Ontario has two packers Sofina (44,000 approximately a week) and Conestoga Pork (30,000 a week). Sofina is privately owned, Conestoga is a hog producer owned co-op. About 25,000 head a week are sent to Province of Quebec packers.

U.S. packers have not been buying many hogs from Ontario. It is expected that could change when the Hadfield Coldwater, Michigan plant goes to a second shift. For many Ontario producers four U.S. plants are closer then Quebec plants. They pay U.S. dollars and unlike Canadian Packers some of the U.S. packers accept pigs fed Paylean. A probable $3.50 per head advantage.

There are some new sow barns being constructed in Ontario. We understand that banks are tightening equity amounts and cash needed to build. The cost of new finishing barns are in the $450-500 CAD range per head. Most hog contracts pay in the $18 per head range.
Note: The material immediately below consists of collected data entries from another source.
Definition deducing_bounds_from_non_const_15_tags : list tag :=
  [__description "check deducing bounds from non-const, jmp64, <const> s> <non_const>"; __success;
   __retval "0"].
Definition deducing_bounds_from_non_const_15 : test :=
  {| tags := deducing_bounds_from_non_const_15_tags;
     body := ["call 5;"; "if r0 s< 4 goto l0_14;"; "r2 = 4;"; "if r2 s> r0 goto l1_14;"; "l0_14:";
              "r0 = 0;"; "exit;"; "l1_14:"; "r0 -= r1;"; "exit;"] |}.

Definition deducing_bounds_from_non_const_16_tags : list tag :=
  [__description "check deducing bounds from non-const, jmp64, <const> s>= <non_const>";
   __success; __retval "0"].
Definition deducing_bounds_from_non_const_16 : test :=
  {| tags := deducing_bounds_from_non_const_16_tags;
     body := ["call 5;"; "if r0 s< 4 goto l0_15;"; "r2 = 3;"; "if r2 s>= r0 goto l1_15;";
              "l0_15:"; "r0 = 0;"; "exit;"; "l1_15:"; "r0 -= r1;"; "exit;"] |}.

Definition deducing_bounds_from_non_const_17_tags : list tag :=
  [__description "check deducing bounds from non-const, jmp64, <const> s< <non_const>"; __success;
   __retval "0"].
Definition deducing_bounds_from_non_const_17 : test :=
  {| tags := deducing_bounds_from_non_const_17_tags;
     body := ["call 5;"; "if r0 s> 4 goto l0_16;"; "r2 = 4;"; "if r2 s< r0 goto l1_16;"; "l0_16:";
              "r0 = 0;"; "exit;"; "l1_16:"; "r0 -= r1;"; "exit;"] |}.

Definition deducing_bounds_from_non_const_18_tags : list tag :=
  [__description "check deducing bounds from non-const, jmp64, <const> s<= <non_const>";
   __success; __retval "0"].
Definition deducing_bounds_from_non_const_18 : test :=
  {| tags := deducing_bounds_from_non_const_18_tags;
     body := ["call 5;"; "if r0 s> 4 goto l0_17;"; "r2 = 5;"; "if r2 s<= r0 goto l1_17;";
              "l0_17:"; "r0 = 0;"; "exit;"; "l1_17:"; "r0 -= r1;"; "exit;"] |}.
PRRS has been rampant in Ontario. Every major Ontario Genetic company except Genesus has suffered from a break in the last six months. Live in glass don’t throw stones but the reality of PRRS has turned the Ontario Genetic Industry upside down.

We have been at World Pork Expo, Alberta Pork Congress and Ontario Pork Congress in the last three weeks. We have been exposed to equipment companies that cover most of North America. Our sense is there is next to nothing relative to the 7.2 million sows in USA–Canada of new sow units are starting to be built. Its quiet. Why?

• Future Hog Market Fear-Profitability
• Fear of Global Market access i.e. tariffs
• Increased feed costs
• Difficulty to get building permits-equity-and cash needed to build
• Cost of new building and equipment have surged
• Most importantly the availability of labor for farms is harder then ever before. U.S. and Canada unemployment is at decade lows. In the U.S. there is little transient immigration to supply farms or packers. Why start another farm when you don’t have enough people to start fill the ones you have?